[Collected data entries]
=== Begin Enclosure ===

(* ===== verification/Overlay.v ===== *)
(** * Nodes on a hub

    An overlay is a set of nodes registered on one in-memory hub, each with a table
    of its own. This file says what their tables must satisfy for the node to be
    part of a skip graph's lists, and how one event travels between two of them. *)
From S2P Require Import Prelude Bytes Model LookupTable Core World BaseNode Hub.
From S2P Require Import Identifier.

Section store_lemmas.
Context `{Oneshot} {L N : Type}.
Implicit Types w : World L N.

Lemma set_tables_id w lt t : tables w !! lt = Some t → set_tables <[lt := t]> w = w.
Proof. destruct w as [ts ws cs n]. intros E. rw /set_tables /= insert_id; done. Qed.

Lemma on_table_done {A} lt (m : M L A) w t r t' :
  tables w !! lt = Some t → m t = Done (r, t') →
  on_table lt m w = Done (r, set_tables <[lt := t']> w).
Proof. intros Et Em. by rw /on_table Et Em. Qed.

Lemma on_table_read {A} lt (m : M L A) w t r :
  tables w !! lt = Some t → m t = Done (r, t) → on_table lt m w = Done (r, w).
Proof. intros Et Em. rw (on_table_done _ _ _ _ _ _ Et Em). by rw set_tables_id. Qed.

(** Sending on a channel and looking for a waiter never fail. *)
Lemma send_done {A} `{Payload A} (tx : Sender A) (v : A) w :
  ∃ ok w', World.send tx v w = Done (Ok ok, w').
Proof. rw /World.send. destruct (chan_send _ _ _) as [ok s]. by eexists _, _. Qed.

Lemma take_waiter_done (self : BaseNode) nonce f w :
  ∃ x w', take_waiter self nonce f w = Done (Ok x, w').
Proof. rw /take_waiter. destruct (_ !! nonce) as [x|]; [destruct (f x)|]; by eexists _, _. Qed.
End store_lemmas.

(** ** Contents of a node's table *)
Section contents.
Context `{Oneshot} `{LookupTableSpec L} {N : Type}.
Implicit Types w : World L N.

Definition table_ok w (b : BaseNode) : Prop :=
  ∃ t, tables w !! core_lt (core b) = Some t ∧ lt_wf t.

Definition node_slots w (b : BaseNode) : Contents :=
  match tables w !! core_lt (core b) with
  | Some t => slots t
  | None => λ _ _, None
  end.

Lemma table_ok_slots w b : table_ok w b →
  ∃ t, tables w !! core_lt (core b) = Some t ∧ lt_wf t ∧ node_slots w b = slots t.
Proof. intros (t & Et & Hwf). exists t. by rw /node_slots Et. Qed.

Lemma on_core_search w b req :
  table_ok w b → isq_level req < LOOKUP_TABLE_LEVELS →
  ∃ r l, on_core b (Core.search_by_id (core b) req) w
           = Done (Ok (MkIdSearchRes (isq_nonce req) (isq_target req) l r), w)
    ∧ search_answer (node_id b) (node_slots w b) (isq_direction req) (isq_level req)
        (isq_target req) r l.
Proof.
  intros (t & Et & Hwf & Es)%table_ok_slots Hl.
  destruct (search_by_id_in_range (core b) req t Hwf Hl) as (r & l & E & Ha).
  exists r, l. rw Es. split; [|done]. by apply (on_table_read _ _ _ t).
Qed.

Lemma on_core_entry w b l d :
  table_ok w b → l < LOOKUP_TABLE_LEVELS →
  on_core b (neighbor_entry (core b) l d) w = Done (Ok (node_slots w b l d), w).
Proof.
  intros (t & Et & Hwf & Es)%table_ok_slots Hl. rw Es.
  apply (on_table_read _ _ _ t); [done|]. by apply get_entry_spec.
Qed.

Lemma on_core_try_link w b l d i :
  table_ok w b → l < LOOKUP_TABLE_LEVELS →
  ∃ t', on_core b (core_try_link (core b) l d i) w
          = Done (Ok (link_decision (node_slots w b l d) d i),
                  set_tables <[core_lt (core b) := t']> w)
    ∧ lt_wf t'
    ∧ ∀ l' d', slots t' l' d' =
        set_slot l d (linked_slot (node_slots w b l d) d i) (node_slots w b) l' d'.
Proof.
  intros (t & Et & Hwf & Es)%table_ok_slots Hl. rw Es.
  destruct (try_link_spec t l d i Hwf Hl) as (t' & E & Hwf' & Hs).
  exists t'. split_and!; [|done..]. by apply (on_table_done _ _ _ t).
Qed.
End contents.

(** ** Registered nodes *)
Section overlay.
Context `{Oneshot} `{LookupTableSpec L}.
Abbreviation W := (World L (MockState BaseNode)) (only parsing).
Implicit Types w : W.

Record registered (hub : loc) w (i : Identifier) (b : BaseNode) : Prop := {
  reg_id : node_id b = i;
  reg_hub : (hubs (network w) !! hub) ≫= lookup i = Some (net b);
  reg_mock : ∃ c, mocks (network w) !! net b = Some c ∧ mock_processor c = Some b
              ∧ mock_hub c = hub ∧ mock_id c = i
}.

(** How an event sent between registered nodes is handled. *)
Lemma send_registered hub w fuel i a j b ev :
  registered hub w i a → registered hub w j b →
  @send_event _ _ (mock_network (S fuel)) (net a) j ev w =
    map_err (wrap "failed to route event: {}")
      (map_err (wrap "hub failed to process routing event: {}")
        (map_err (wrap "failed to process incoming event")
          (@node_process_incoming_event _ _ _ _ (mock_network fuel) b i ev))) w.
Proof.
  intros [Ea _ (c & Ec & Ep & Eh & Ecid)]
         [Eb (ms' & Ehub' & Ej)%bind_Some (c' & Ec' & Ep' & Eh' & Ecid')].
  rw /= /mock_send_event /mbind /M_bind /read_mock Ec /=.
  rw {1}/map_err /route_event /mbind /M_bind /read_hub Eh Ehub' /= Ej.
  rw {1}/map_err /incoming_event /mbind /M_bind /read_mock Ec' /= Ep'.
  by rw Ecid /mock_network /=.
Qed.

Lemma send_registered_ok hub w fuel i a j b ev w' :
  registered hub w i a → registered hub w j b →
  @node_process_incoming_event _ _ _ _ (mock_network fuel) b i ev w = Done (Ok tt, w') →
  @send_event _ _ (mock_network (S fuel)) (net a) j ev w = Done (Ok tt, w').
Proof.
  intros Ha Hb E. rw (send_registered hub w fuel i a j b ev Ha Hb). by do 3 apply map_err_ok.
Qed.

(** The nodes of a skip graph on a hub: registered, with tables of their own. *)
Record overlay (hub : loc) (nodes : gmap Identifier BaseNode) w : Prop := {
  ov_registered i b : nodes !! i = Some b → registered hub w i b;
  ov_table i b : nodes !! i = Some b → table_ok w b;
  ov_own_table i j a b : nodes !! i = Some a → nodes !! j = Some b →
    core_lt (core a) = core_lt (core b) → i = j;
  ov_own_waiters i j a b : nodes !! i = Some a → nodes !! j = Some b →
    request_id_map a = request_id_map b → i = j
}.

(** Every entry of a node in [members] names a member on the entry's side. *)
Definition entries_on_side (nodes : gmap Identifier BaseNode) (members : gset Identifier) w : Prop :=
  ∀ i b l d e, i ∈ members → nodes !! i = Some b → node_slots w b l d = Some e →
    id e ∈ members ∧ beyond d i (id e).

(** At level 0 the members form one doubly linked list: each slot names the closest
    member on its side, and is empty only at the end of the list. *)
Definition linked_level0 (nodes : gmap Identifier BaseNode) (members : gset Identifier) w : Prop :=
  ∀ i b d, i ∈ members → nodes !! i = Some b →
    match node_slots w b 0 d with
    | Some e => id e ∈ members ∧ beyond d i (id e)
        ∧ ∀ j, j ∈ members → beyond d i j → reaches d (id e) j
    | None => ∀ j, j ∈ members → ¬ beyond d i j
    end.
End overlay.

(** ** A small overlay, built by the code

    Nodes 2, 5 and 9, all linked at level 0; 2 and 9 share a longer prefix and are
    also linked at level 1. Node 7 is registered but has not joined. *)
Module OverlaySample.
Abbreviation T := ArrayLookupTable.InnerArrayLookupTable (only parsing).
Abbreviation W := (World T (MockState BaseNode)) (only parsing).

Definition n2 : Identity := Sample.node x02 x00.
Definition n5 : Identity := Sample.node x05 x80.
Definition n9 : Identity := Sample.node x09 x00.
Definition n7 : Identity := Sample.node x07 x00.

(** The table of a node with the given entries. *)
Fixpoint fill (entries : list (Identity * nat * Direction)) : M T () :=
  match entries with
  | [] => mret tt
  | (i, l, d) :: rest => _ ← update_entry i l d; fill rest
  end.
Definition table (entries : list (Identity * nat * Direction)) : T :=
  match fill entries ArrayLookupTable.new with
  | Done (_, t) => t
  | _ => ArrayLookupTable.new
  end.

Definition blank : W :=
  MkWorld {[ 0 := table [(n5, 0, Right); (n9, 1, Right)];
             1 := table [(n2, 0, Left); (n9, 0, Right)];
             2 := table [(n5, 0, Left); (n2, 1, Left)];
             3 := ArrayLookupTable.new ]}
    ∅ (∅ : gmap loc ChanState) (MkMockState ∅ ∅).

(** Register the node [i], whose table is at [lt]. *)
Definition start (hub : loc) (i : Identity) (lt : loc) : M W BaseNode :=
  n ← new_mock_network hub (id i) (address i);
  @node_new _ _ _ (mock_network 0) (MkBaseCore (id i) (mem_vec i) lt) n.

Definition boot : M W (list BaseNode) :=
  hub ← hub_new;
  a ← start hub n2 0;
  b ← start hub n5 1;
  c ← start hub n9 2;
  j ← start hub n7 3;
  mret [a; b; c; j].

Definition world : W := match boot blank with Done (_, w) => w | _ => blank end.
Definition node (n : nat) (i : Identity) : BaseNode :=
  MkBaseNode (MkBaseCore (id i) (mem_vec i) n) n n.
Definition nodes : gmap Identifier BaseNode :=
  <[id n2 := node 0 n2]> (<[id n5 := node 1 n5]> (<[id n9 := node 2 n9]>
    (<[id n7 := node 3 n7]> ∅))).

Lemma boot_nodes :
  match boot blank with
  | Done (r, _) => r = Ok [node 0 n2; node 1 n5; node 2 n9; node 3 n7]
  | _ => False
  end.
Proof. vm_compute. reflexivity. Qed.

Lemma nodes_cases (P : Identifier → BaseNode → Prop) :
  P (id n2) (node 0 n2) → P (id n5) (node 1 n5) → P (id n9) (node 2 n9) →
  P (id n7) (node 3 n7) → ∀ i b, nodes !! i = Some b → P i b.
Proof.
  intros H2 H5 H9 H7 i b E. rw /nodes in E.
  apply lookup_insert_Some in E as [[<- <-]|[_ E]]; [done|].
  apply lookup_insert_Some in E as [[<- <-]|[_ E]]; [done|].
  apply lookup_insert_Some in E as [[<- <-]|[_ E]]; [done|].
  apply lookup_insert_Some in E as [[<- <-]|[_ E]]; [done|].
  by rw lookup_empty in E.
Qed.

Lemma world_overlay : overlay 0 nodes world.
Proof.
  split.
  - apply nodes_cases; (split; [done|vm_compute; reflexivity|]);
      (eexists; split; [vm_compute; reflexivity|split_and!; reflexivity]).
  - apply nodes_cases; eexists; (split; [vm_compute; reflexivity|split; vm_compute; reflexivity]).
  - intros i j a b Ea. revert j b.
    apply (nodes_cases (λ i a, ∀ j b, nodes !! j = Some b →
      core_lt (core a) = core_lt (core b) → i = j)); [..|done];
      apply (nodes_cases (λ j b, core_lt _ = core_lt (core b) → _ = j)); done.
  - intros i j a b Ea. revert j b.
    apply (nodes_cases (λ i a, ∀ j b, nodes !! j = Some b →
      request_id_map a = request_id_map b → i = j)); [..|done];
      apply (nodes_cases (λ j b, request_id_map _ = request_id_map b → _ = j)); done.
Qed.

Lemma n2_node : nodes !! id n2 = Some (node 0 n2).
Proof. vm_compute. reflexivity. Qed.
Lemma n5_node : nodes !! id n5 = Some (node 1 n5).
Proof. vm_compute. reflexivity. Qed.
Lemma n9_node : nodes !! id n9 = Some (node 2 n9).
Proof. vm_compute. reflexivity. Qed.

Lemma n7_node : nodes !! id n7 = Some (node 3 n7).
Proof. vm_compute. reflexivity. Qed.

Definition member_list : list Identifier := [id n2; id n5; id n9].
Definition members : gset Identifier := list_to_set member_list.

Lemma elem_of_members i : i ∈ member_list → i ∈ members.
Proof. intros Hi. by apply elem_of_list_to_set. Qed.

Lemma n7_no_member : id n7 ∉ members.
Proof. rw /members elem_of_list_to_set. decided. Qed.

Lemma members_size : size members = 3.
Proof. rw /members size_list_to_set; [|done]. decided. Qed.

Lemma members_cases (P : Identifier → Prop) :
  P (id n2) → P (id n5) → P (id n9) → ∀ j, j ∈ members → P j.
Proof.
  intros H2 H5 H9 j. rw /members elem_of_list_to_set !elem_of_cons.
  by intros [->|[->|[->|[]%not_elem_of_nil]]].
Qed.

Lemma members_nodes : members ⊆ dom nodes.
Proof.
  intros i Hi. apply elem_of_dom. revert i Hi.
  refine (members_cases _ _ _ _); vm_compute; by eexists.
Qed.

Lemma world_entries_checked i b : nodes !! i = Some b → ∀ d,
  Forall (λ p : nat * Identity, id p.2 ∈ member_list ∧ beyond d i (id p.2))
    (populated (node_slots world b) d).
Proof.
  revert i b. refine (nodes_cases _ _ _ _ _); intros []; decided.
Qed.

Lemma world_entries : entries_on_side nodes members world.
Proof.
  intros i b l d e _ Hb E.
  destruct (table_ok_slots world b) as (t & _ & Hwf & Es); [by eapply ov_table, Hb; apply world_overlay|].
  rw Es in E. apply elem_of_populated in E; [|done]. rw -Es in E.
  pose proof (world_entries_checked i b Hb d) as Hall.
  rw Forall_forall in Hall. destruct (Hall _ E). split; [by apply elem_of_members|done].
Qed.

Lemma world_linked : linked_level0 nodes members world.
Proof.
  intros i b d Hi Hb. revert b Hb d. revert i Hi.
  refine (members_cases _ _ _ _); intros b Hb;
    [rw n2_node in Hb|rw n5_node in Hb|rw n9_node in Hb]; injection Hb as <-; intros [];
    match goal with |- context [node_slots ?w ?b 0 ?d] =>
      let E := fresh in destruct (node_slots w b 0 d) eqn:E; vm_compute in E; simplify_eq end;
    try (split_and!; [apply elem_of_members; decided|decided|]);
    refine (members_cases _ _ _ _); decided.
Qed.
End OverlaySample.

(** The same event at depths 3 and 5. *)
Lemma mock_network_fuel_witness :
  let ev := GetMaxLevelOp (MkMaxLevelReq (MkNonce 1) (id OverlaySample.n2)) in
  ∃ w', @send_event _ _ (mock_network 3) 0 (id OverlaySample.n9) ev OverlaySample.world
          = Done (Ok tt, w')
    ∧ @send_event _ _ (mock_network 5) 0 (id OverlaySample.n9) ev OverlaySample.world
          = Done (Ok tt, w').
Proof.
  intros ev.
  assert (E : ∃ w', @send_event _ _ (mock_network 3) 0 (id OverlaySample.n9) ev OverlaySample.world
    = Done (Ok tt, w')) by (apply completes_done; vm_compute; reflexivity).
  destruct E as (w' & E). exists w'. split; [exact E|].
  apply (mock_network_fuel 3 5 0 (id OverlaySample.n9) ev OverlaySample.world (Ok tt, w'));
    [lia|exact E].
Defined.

=== End Enclosure ===

§ **What the exercise asks**
Given the records above, restate word for word only the lines starting at the one with "Abbreviation T := ArrayLookupTable.InnerArrayLookupTable" and ending at the one with "n ← new_mock_network".

§ **Reply to the task**
Abbreviation T := ArrayLookupTable.InnerArrayLookupTable (only parsing).
Abbreviation W := (World T (MockState BaseNode)) (only parsing).

Definition n2 : Identity := Sample.node x02 x00.
Definition n5 : Identity := Sample.node x05 x80.
Definition n9 : Identity := Sample.node x09 x00.
Definition n7 : Identity := Sample.node x07 x00.

(** The table of a node with the given entries. *)
Fixpoint fill (entries : list (Identity * nat * Direction)) : M T () :=
  match entries with
  | [] => mret tt
  | (i, l, d) :: rest => _ ← update_entry i l d; fill rest
  end.
Definition table (entries : list (Identity * nat * Direction)) : T :=
  match fill entries ArrayLookupTable.new with
  | Done (_, t) => t
  | _ => ArrayLookupTable.new
  end.

Definition blank : W :=
  MkWorld {[ 0 := table [(n5, 0, Right); (n9, 1, Right)];
             1 := table [(n2, 0, Left); (n9, 0, Right)];
             2 := table [(n5, 0, Left); (n2, 1, Left)];
             3 := ArrayLookupTable.new ]}
    ∅ (∅ : gmap loc ChanState) (MkMockState ∅ ∅).

(** Register the node [i], whose table is at [lt]. *)
Definition start (hub : loc) (i : Identity) (lt : loc) : M W BaseNode :=
  n ← new_mock_network hub (id i) (address i);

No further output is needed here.